Multifunctional nanodiamond surfaces functionalization for developing [abstract]

Abstract

Since 9/11 attack and the deaths from anthrax contamination, bio-safety issues have become prominent. Food safety, on the other hand, especially with regard to foodborne pathogens, is another important issue. Therefore, the rapid or real time detection of pathogens becomes extremely important for the food industry as well as homeland security. Among the family of advanced carbon materials, diamond is of great interest owing to their several unsurpassable physical (mechanical, electrical, thermal, and chemical/biological inertness) properties for various applications. In this work, the potential of the diamond surfaces in the development of next generation 'smart' biosensing platforms have been investigated and we have used three variants of diamond surfaces: nanodiamond, ultradispersed diamond and adamantane. Our goal is to immobilize the antibodies and bacterial (bio-molecules) binding on the plasma modified diamond surfaces to increase their efficacy as potential biosensors by researching the antibody-antigen binding to increase detection and sensitivity.

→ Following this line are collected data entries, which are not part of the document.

(** Walk through a handler whose calls are known to the [despatch] database. *)
Ltac spec_step :=
  match goal with
  | |- spec _ _ _ (bind _ _) any => apply spec_seq; [|intros ?]
  | |- spec _ _ _ (attempt _) any => apply spec_attempt_any
  | |- spec _ _ _ (ignore _) any => apply spec_ignore
  | |- spec _ _ _ (when _ _) any => apply spec_when
  | |- spec _ _ _ (transaction _) any => apply spec_transaction
  | |- spec _ _ _ (match ?x with _ => _ end) any => destruct x
  | |- spec _ _ _ (let _ := _ in _) any => cbv zeta
  | |- spec _ _ _ _ any => solve [eauto 2 with despatch | eapply spec_any; eauto 2 with despatch]
  end.
Ltac spec_walk := intros; repeat spec_step.

(** A failed transaction leaves the database as it found it. *)
Lemma transaction_rollback {DB A} (m : M DB A) w e w' :
  transaction m w = (Fail e, w') -> w_db w' = w_db w.
Proof.
  unfold transaction. destruct (bind _ _ w) as [[a|e'] [d fs t u tr]]; [done|].
  by intros [= _ <-].
Qed.

(** ** Running single statements *)

#[global] Arguments statement : simpl never.
#[global] Arguments query : simpl never.
#[global] Arguments exec : simpl never.

Definition faulty {DB} (w : World DB) : bool := hd false (w_faults w).
Definition next {DB} (w : World DB) : World DB := w <| w_faults := tail (w_faults w) |>.

Section Running.
Context {DB : Type}.
Implicit Types (w : World DB).

Lemma statement_eq {A} (f : DB -> Res (A * DB)) w :
  statement f w =
  if faulty w then (Fail ErrDriver, next w)
  else match f (w_db w) with
       | Ok (a, d') => (Ok a, next w <| w_db := d' |>)
       | Fail e => (Fail e, next w)
       end.
Proof. by destruct w as [d [|[] fs] t u tr]. Qed.

Lemma query_eq {A} (f : DB -> Res A) w :
  query f w = (if faulty w then Fail ErrDriver else f (w_db w), next w).
Proof.
  unfold query. rewrite statement_eq. destruct (faulty w); [done|].
  by destruct (f (w_db w)), w as [d [|[] fs] t u tr].
Qed.

Lemma exec_eq (f : DB -> DB) w :
  exec f w = if faulty w then (Fail ErrDriver, next w)
             else (Ok tt, next w <| w_db := f (w_db w) |>).
Proof. unfold exec. by rewrite statement_eq. Qed.

Lemma next_db w : w_db (next w) = w_db w.
Proof. done. Qed.

Lemma bind_ok {A B} (m : M DB A) (f : A -> M DB B) w b w' :
  bind m f w = (Ok b, w') -> exists a w1, m w = (Ok a, w1) /\ f a w1 = (Ok b, w').
Proof. unfold bind. destruct (m w) as [[a|e] w1]; [eauto|done]. Qed.

Lemma statement_ok {A} (f : DB -> Res (A * DB)) w a w' :
  statement f w = (Ok a, w') -> f (w_db w) = Ok (a, w_db w').
Proof.
  rewrite statement_eq. destruct (faulty w); [done|].
  destruct (f (w_db w)) as [[b d]|e]; [|done]. by intros [= -> <-].
Qed.

Lemma exec_ok (f : DB -> DB) w w' : exec f w = (Ok tt, w') -> w_db w' = f (w_db w).
Proof. intros H. apply statement_ok in H. by injection H. Qed.

Lemma query_done {A} (f : DB -> Res A) w a w' :
  query f w = (Ok a, w') -> f (w_db w) = Ok a /\ w_db w' = w_db w.
Proof. rewrite query_eq. destruct (faulty w); [done|]. by intros [= -> <-]. Qed.

Lemma bind_eq {A B} (m : M DB A) (f : A -> M DB B) w a w1 :
  m w = (Ok a, w1) -> bind m f w = f a w1.
Proof. unfold bind. by intros ->. Qed.

Lemma bind_fail {A B} (m : M DB A) (f : A -> M DB B) w e w1 :
  m w = (Fail e, w1) -> bind m f w = (Fail e, w1).
Proof. unfold bind. by intros ->. Qed.

Lemma attempt_eq {A} (m : M DB A) w : attempt m w = (Ok (fst (m w)), snd (m w)).
Proof. unfold attempt. by destruct (m w). Qed.

Lemma bind_attempt {A B} (m : M DB A) (f : Res A -> M DB B) w :
  bind (attempt m) f w = f (fst (m w)) (snd (m w)).
Proof. unfold bind. by rewrite attempt_eq. Qed.

Lemma ignore_eq {A} (m : M DB A) w : ignore m w = (Ok tt, snd (m w)).
Proof. unfold ignore. by rewrite bind_attempt. Qed.
End Running.
(** [strings.Fields] *)
Definition text_fields (s : string) : list string :=
  map of_bytes ((fix go (fuel : nat) (word l : list Z) : list (list Z) :=
    let flush := if Nat.eqb (length word) 0 then [] else [word] in
    match fuel, l with
    | O, _ | _, [] => flush
    | S n, b :: l' =>
        let rest := trim_left l in
        if Nat.eqb (length rest) (length l) then go n (word ++ [b]) l' else flush ++ go n [] rest
    end) (S (length (bytes s))) [] (bytes s)).

(** An [int64] that has wrapped around. *)
Definition int64 (n : Z) : Z := (n + 2 ^ 63) mod 2 ^ 64 - 2 ^ 63.

(** ** base64.RawURLEncoding *)

Definition url_char (c : Z) : Z := if c =? 43 then 45 else if c =? 47 then 95 else c.
Definition from_url (c : Z) : Z :=
  if c =? 45 then 43 else if c =? 95 then 47
  else if (c =? 43) || (c =? 47) then -1 else c.

Definition base64url_decode (s : string) : option (list Z) :=
  b64_decode (map from_url
    (List.filter (fun b => negb ((b =? 10) || (b =? 13))) (bytes s))).

(** ** Laws *)

Lemma list_ascii_of_app s t :
  String.list_ascii_of_string (s +:+ t)
  = String.list_ascii_of_string s ++ String.list_ascii_of_string t.
Proof. induction s; simpl; [done|]. by f_equal. Qed.

Lemma bytes_app s t : bytes (s +:+ t) = bytes s ++ bytes t.
Proof. unfold bytes. by rewrite list_ascii_of_app, map_app. Qed.

Lemma of_bytes_app l k : of_bytes (l ++ k) = of_bytes l +:+ of_bytes k.
Proof.
  unfold of_bytes. rewrite map_app.
  induction (map ascii_of l) as [|a m IH]; simpl; [done|]. by rewrite IH.
Qed.

Definition free_of (sep : Ascii.ascii) (s : string) : Prop :=
  ~ In sep (String.list_ascii_of_string s).
(* ===== verification/Json.v ===== *)
(** * Json: what the program uses of encoding/json

    [Marshal] of a struct of strings and booleans, the parser behind
    [Unmarshal] and [Decoder.Decode], and the decoding of struct fields.  The
    parser works on the runes of its input: inside a string an ill-formed byte
    is U+FFFD, as Go's unquoting makes it, and outside it is a syntax error
    either way.  Numbers keep their text. *)

From S2P Require Import Prelude Unicode GoStrings GoStd GoText.
Local Open Scope Z_scope.

Inductive Json : Type :=
| JNull
| JBoolean (b : bool)
| JNumber (text : string)
| JText (s : string)
| JArray (l : list Json)
| JObject (fields : list (string * Json)).

(** ** Marshal *)

(** The fields of a struct, in declaration order. *)
Definition json_struct (fields : list (string * JSONValue)) : string :=
  let field kv := json_string (fst kv) ++ [58] ++ json_value (snd kv) in
  of_bytes ([123] ++
    match fields with
    | [] => []
    | kv :: rest => field kv ++ flat_map (fun kv => [44] ++ field kv) rest
    end ++ [125]).

(** ** Parsing *)

Fixpoint skip_blanks (l : list Z) : list Z :=
  match l with
  | b :: l' => if (b =? 32) || (b =? 9) || (b =? 10) || (b =? 13) then skip_blanks l' else l
  | [] => []
  end.

Definition hex_value (b : Z) : option Z :=
  if (48 <=? b) && (b <=? 57) then Some (b - 48)
  else if (97 <=? b) && (b <=? 102) then Some (b - 87)
  else if (65 <=? b) && (b <=? 70) then Some (b - 55)
  else None.

Definition hex4_value (a b c d : Z) : option Z :=
  a ← hex_value a; b ← hex_value b; c ← hex_value c; d ← hex_value d;
  Some (((a * 16 + b) * 16 + c) * 16 + d).

Definition high_surrogate (r : Z) : bool := (55296 <=? r) && (r <? 56320).
Definition low_surrogate (r : Z) : bool := (56320 <=? r) && (r <? 57344).

Definition simple_escape (b : Z) : option Z :=
  if (b =? 34) || (b =? 92) || (b =? 47) then Some b
  else if b =? 98 then Some 8 else if b =? 102 then Some 12
  else if b =? 110 then Some 10 else if b =? 114 then Some 13
  else if b =? 116 then Some 9 else None.

(** The runes of a string after its opening quote, and what follows it.  A
    surrogate that does not start a pair becomes U+FFFD. *)
Fixpoint string_runes (l : list Z) : option (list Z * list Z) :=
  match l with
  | [] => None
  | 34 :: l' => Some ([], l')
  | 92 :: 117 :: a :: b :: c :: d :: l' =>
      r ← hex4_value a b c d;
      if high_surrogate r then
        match l' with
        | 92 :: 117 :: e :: f :: g :: h :: l'' =>
            r2 ← hex4_value e f g h;
            if low_surrogate r2 then
              '(rs, rest) ← string_runes l'';
              Some (65536 + (r - 55296) * 1024 + (r2 - 56320) :: rs, rest)
            else '(rs, rest) ← string_runes l'; Some (RuneError :: rs, rest)
        | _ => '(rs, rest) ← string_runes l'; Some (RuneError :: rs, rest)
        end
      else
        '(rs, rest) ← string_runes l';
        Some ((if low_surrogate r then RuneError else r) :: rs, rest)
  | 92 :: e :: l' =>
      r ← simple_escape e; '(rs, rest) ← string_runes l'; Some (r :: rs, rest)
  | r :: l' =>
      if (r <? 32) || (r =? 92) then None
      else '(rs, rest) ← string_runes l'; Some (r :: rs, rest)
  end.

(** [-? (0 | [1-9][0-9]* ) (. [0-9]+)? ([eE] [+-]? [0-9]+)?] *)
Fixpoint digit_run (l : list Z) : list Z * list Z :=
  match l with
  | b :: l' => if is_digit b then let (ds, rest) := digit_run l' in (b :: ds, rest) else ([], l)
  | [] => ([], [])
  end.

Definition some_digits (l : list Z) : option (list Z * list Z) :=
  match digit_run l with ([], _) => None | p => Some p end.

Definition number_text (l : list Z) : option (list Z * list Z) :=
  let (sign, l) := match l with 45 :: l' => ([45], l') | _ => ([], l) end in
  '(int, l) ← match l with
             | 48 :: l' => Some ([48], l')
             | _ => some_digits l
             end;
  '(frac, l) ← match l with
              | 46 :: l' => '(ds, l) ← some_digits l'; Some (46 :: ds, l)
              | _ => Some ([], l)
              end;
  '(exp, l) ← match l with
             | e :: l' =>
                 if (e =? 101) || (e =? 69) then
                   let (s, l') := match l' with
                                  | 43 :: l'' => ([43], l'') | 45 :: l'' => ([45], l'')
                                  | _ => ([], l') end in
                   '(ds, l) ← some_digits l'; Some (e :: s ++ ds, l)
                 else Some ([], l)
             | [] => Some ([], l)
             end;
  Some (sign ++ int ++ frac ++ exp, l).

Fixpoint literal (lit l : list Z) : option (list Z) :=
  match lit, l with
  | [], _ => Some l
  | a :: lit', b :: l' => if a =? b then literal lit' l' else None
  | _ :: _, [] => None
  end.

The efficiency of the bio-functionalization will be assessed through various complementary structural and optical tools: electron and inverted optical microscopy, fluorescence emission and Raman spectroscopy, and UV/Vis. The present work will discuss our findings in terms of: a) the significance of nanodiamond surfaces and plasma treatment; b) the efficacy and efficiency of covalent binding of biomolecules and c) the specificity of antibodies which may enhance the efficiency of bio-detection through uniform distribution. This work is supported in parts by internal BBC MU and S. Gupta's startup funds.